Infatti, diversi studi evidenziano come sia le dipendenze comportamentali (Nuove Dipendenze) sia quelle determinate dall’uso di sostanze presentano delle somiglianze che possono essere così riassunte: – la sensazione di impossibilità di resistere all’impulso di mettere in atto il comportamento (compulsività); – sensazione crescente di tensione che precede immediatamente l’inizio del comportamento (craving); – piacere e sollievo durante la messa in atto del comportamento; – percezione di perdita di controllo; – persistenza del comportamento nonostante la sua associazione con conseguenze negative.

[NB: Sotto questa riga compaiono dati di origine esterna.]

(* ===== verification/Isa.v ===== *)
(** * SPARC machines and instructions

    The state of the simulated machine on a bus ([Bus]), the instruction
    descriptor [sparc_instruction_t] of src/arch_sparc/common/sparc.h, and the
    decoding helpers shared by the files of src/arch_sparc/instructions/.

    Each instruction file keeps the fields it decoded in [static int]
    variables that its [disassemble] sets and its [execute] reads; the
    descriptor therefore carries the type of those variables, [statics], and
    [disassemble] returns their new values. *)

From Stdlib Require Import ZArith Lia Bool.
From stdpp Require Import base numbers option list.
From S2P Require Import Prelude Words Bus SparcState.

(** ** Machines and instructions *)

Record machine (B : Type) : Type := Machine { cpu : sparc_state; bus : B }.
Arguments Machine {B} cpu bus.
Arguments cpu {B} m.
Arguments bus {B} m.

Definition set_cpu {B} (m : machine B) (s : sparc_state) : machine B := Machine s (bus m).
Definition set_bus {B} (m : machine B) (b : B) : machine B := Machine (cpu m) b.

(** [execute] returns the number of cycles it took. *)
Record sparc_instruction (B : Type) : Type := {
  statics : Type;
  execute : statics -> machine B -> result (Z * machine B);
  disassemble : Z -> option statics;
  opcode_mask : Z;
  priviledge : Z;
  format : Z
}.
Arguments statics {B} i : rename.
Arguments execute {B} i o m : rename.
Arguments disassemble {B} i instr : rename.
Arguments opcode_mask {B} i : rename.
Arguments priviledge {B} i : rename.
Arguments format {B} i : rename.

(** An instruction that only touches the processor. *)
Definition lift_cpu {B S : Type} (f : S -> sparc_state -> Z * sparc_state)
    (o : S) (m : machine B) : result (Z * machine B) :=
  let '(c, s) := f o (cpu m) in Val (c, set_cpu m s).

(** The same when the C code may reach undefined behaviour. *)
Definition lift_cpu_res {B S : Type} (f : S -> sparc_state -> result (Z * sparc_state))
    (o : S) (m : machine B) : result (Z * machine B) :=
  let! (c, s) := f o (cpu m) in Val (c, set_cpu m s).

(** ** Format 3: [static int rd, rs1, rs2, imm;] *)
Record f3 : Type := { rd : Z; rs1 : Z; rs2 : Z; imm : Z }.

(** The common body of the [disassemble] functions of format 3; [rs2_last] is
    RS2_OFF_last, 4 everywhere but in i_st.c, i_stf.c and i_stfsr.c. *)
Definition disas_f3 (mask op_ op3_ rs2_last : Z) (instr : Z) : option f3 :=
  let op := bits instr 31 30 in
  let op3 := bits instr 24 19 in
  if tst (Z.land instr mask) && (op =? op_) && (op3 =? op3_) then
    let i := bit instr 13 in
    Some (if tst i
          then {| rd := bits instr 29 25; rs1 := bits instr 18 14; rs2 := -1;
                  imm := bits instr 12 0 |}
          else {| rd := bits instr 29 25; rs1 := bits instr 18 14;
                  rs2 := bits instr rs2_last 0; imm := -1 |})
  else None.

(** Fields in range: exactly one of [rs2] and [imm] is set. *)
Definition f3_wf (o : f3) : Prop :=
  0 <= rd o < 32 /\ 0 <= rs1 o < 32 /\
  ((imm o = -1 /\ 0 <= rs2 o < 32) \/ (rs2 o = -1 /\ 0 <= imm o < 8192)).

Lemma disas_f3_wf mask op op3 instr o : disas_f3 mask op op3 4 instr = Some o -> f3_wf o.
Proof.
  unfold disas_f3. case_match; [|done]. intros [= <-].
  pose proof (bits_range instr 29 25 ltac:(lia) ltac:(lia)).
  pose proof (bits_range instr 18 14 ltac:(lia) ltac:(lia)).
  pose proof (bits_range instr 12 0 ltac:(lia) ltac:(lia)).
  pose proof (bits_range instr 4 0 ltac:(lia) ltac:(lia)).
  unfold f3_wf. case_match; cbn; lia.
Qed.

(** The second operand, as the architecture reads it: a register, or the
    sign-extended 13-bit immediate. *)
Definition operand2 (o : f3) (s : sparc_state) : Z :=
  if imm o <? 0 then REG s (rs2 o) else u32 (sign_ext13 (imm o)).

Lemma operand2_u32 o s : state_wf s -> is_u32 (operand2 o s).
Proof. intros. unfold operand2. case_match; auto with sparc words. Qed.

#[export] Hint Resolve operand2_u32 : sparc words.

(** ** Preservation of a machine invariant by an instruction *)
Definition preserves {B} (P : machine B -> Prop) (i : sparc_instruction B) : Prop :=
  forall instr o m, is_u32 instr -> disassemble i instr = Some o -> P m ->
    holds (fun '(_, m') => P m') (execute i o m).

(** The machine invariant: a well-formed processor on a well-formed bus. *)
Definition machine_wf {B} `{BusLaws B} (m : machine B) : Prop :=
  state_wf (cpu m) /\ bus_inv (bus m).

Section preservation.
Context {B : Type} `{BusLaws B}.

Lemma lift_cpu_wf {S : Type} (f : S -> sparc_state -> Z * sparc_state) o (m : machine B) :
  machine_wf m -> (state_wf (cpu m) -> state_wf (f o (cpu m)).2) ->
  holds (fun '(_, m') => machine_wf m') (lift_cpu f o m).
Proof.
  intros [Hs Hb] Hf. unfold lift_cpu. destruct (f o (cpu m)) as [c s]. split; cbn; auto.
Qed.

Lemma lift_cpu_res_wf {S : Type} (f : S -> sparc_state -> result (Z * sparc_state)) o
    (m : machine B) :
  machine_wf m ->
  (state_wf (cpu m) -> holds (fun '(_, s) => state_wf s) (f o (cpu m))) ->
  holds (fun '(_, m') => machine_wf m') (lift_cpu_res f o m).
Proof.
  intros [Hs Hb] Hf. unfold lift_cpu_res. eapply holds_bind; [by apply Hf|].
  intros [c s] ?. split; cbn; auto.
Qed.
End preservation.
Definition i_andncc_execute (o : f3) (s : sparc_state) : Z * sparc_state :=
  let '(z, s) := if imm o <? 0
    then let z := u32 (Z.land (REG s (rs1 o)) (u32 (Z.lnot (REG s (rs2 o))))) in (z, set_REG s (rd o) z)
    else let z := u32 (Z.land (REG s (rs1 o)) (u32 (Z.lnot (sign_ext13 (imm o))))) in (z, set_REG s (rd o) z) in
  let s := clear_icc s in
  let s := when (z =? 0) psr_set_zero s in
  let s := when (tst (bit z 31)) psr_set_neg s in
  (1, step_pc s).
Definition i_andncc_disassemble : Z -> option f3 := disas_f3 0x80A80000 0x2 0x15 4.
Definition i_andncc {B} : sparc_instruction B :=
  {| statics := f3; execute := lift_cpu i_andncc_execute; disassemble := i_andncc_disassemble;
     opcode_mask := 0x80A80000; priviledge := 0; format := 0x2 |}.

(** With a register operand the assignment is commented out: [z] stays 0 and
    the destination is not written. *)
Definition i_orcc_execute (o : f3) (s : sparc_state) : Z * sparc_state :=
  let z := 0 in
  let '(z, s) := if imm o <? 0
    then (z, s)
    else let z := s32 (Z.lor (REG s (rs1 o)) (u32 (sign_ext13 (imm o)))) in
         (z, set_REG s (rd o) z) in
  let s := clear_icc s in
  let s := when (z =? 0) psr_set_zero s in
  let s := when (tst (bit z 31)) psr_set_neg s in
  (1, step_pc s).
Definition i_orcc_disassemble : Z -> option f3 := disas_f3 0x80900000 0x2 0x12 4.
Definition i_orcc {B} : sparc_instruction B :=
  {| statics := f3; execute := lift_cpu i_orcc_execute; disassemble := i_orcc_disassemble;
     opcode_mask := 0x80900000; priviledge := 0; format := 0x2 |}.

(** ** i_sll.c, i_srl.c, i_sra.c *)

(** [disassemble] of the shifts: the immediate is the 5-bit SHCNT, kept in a
    (signed) [char]. *)
Definition disas_shift (mask op_ op3_ : Z) (instr : Z) : option f3 :=
  let op := bits instr 31 30 in
  let op3 := bits instr 24 19 in
  if tst (Z.land instr mask) && (op =? op_) && (op3 =? op3_) then
    Some (if tst (bit instr 13)
          then {| rd := bits instr 29 25; rs1 := bits instr 18 14; rs2 := -1;
                  imm := bits instr 4 0 |}
          else {| rd := bits instr 29 25; rs1 := bits instr 18 14; rs2 := bits instr 4 0;
                  imm := -1 |})
  else None.

(** C shifts of a uint32: undefined from a count of 32 on. *)
Definition shl32 (x n : Z) : result Z :=
  if (0 <=? n) && (n <? 32) then Val (u32 (Z.shiftl x n)) else Undef.
Definition shr32 (x n : Z) : result Z :=
  if (0 <=? n) && (n <? 32) then Val (Z.shiftr x n) else Undef.

Definition i_sll_execute (o : f3) (s : sparc_state) : result (Z * sparc_state) :=
  let value := if imm o <? 0 then REG s (rs2 o) else imm o in
  let! v := shl32 (REG s (rs1 o)) value in
  let s := set_REG s (rd o) v in
  Val (1, step_pc s).
Definition i_sll_disassemble : Z -> option f3 := disas_shift 0x81280000 0x2 0x25.
Definition i_sll {B} : sparc_instruction B :=
  {| statics := f3; execute := lift_cpu_res i_sll_execute; disassemble := i_sll_disassemble;
     opcode_mask := 0x81280000; priviledge := 0; format := 0x2 |}.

In questo modo risulta chiaro che le tossicodipendenze sono solo una classe dei disturbi di dipendenza. Francisco Alonso- Fernandez (1999) propone una suddivisione generale delle dipendenze che si basa su delle regole sociali e li distingue in: – dipendenze sociali o legali: costituite da droghe legali (tabacco, alcol, farmaci, ecc.) e da attività socialmente accettate come mangiare, lavorare, fare acquisti, giocare, navigare sull’internet, ecc. In questa categoria sono incluse secondo l’autore, le dipendenze senza droga che risultano agevolate dall’innovazione tecnologica della società moderna che genera stress, noia e senso di vuoto ma stimola un’immediata gratificazione. – dipendenze antisociali o illegali: costituite da dipendenze da droghe ed attività illegali, per esempio oppiacei, cocaina, stuprare, ecc.
La classificazione cosi mette in risalto la natura sociale e culturale delle dipendenze e suggerisce che le differenze tra dipendenze da sostanze e da comportamenti esistono non tanto per le sintomatologie ad esse associate, quanto per le caratteristiche intrinseche degli oggetti di dipendenza.
Ulteriori conferme nel considerare le dipendenze comportamentali come le tossicodipendenze, oltre che la similarità nei diversi sintomi, vi sono anche i risultati di numerosi studi che riportano un’elevata frequenza di condizioni di poli-dipendenza (Gossip, 2001), – ossia la compresenza di una o più dipendenze da sostanze e comportamenti nella stessa persona – di cross-dipendenza – ossia il passaggio nella storia della vita della persona da una dipendenza ad un’altra e – la similarità nei principali fattori di rischio – ossia impulsività, ricerca di sensazione, esposizione precoce, familiarità e nei fattori di protezione – ossia controllo genitoriale, adeguate capacità metacognitive.
Tali risultati portano molti autori a postulare, appunto, una vera e propria Sindrome da Dipendenza o Dipendenza Patologica (Orford, 2001) che è prodotta semplicemente dalla ripetizione di qualsiasi comportamento che assume rilevanza psicologica per l’individuo, nel senso soprattutto di riduzione di stati emotivo-affettivi percepiti negativamente e contemporaneamente di intensificazioni ed esaltazione di stati positivi di percezione di sè e del mondo.
Il punto d’arrivo naturale di questa prospettiva non è tanto il riconoscimento che certe condotte compulsive, come il gioco d’azzardo patologico, costituiscano vere e proprie dipendenze alla stegua delle tossicodipendenze e quindi che esistano tante dipendenze, bensì l’idea dell’esistenza di un’unica sindrome di dipendenza che può avere espressioni molto diverse. Questa visione ha diverse implicazioni sia per la ricerca sia per il trattamento (Shaffer et al., 2004).
Per un approfondimento: Couyoumdjian, A., Baiocco, R., Del Miglio, C. (2006). “Adolescenti e nuove dipendenze”. Ed. Laterza.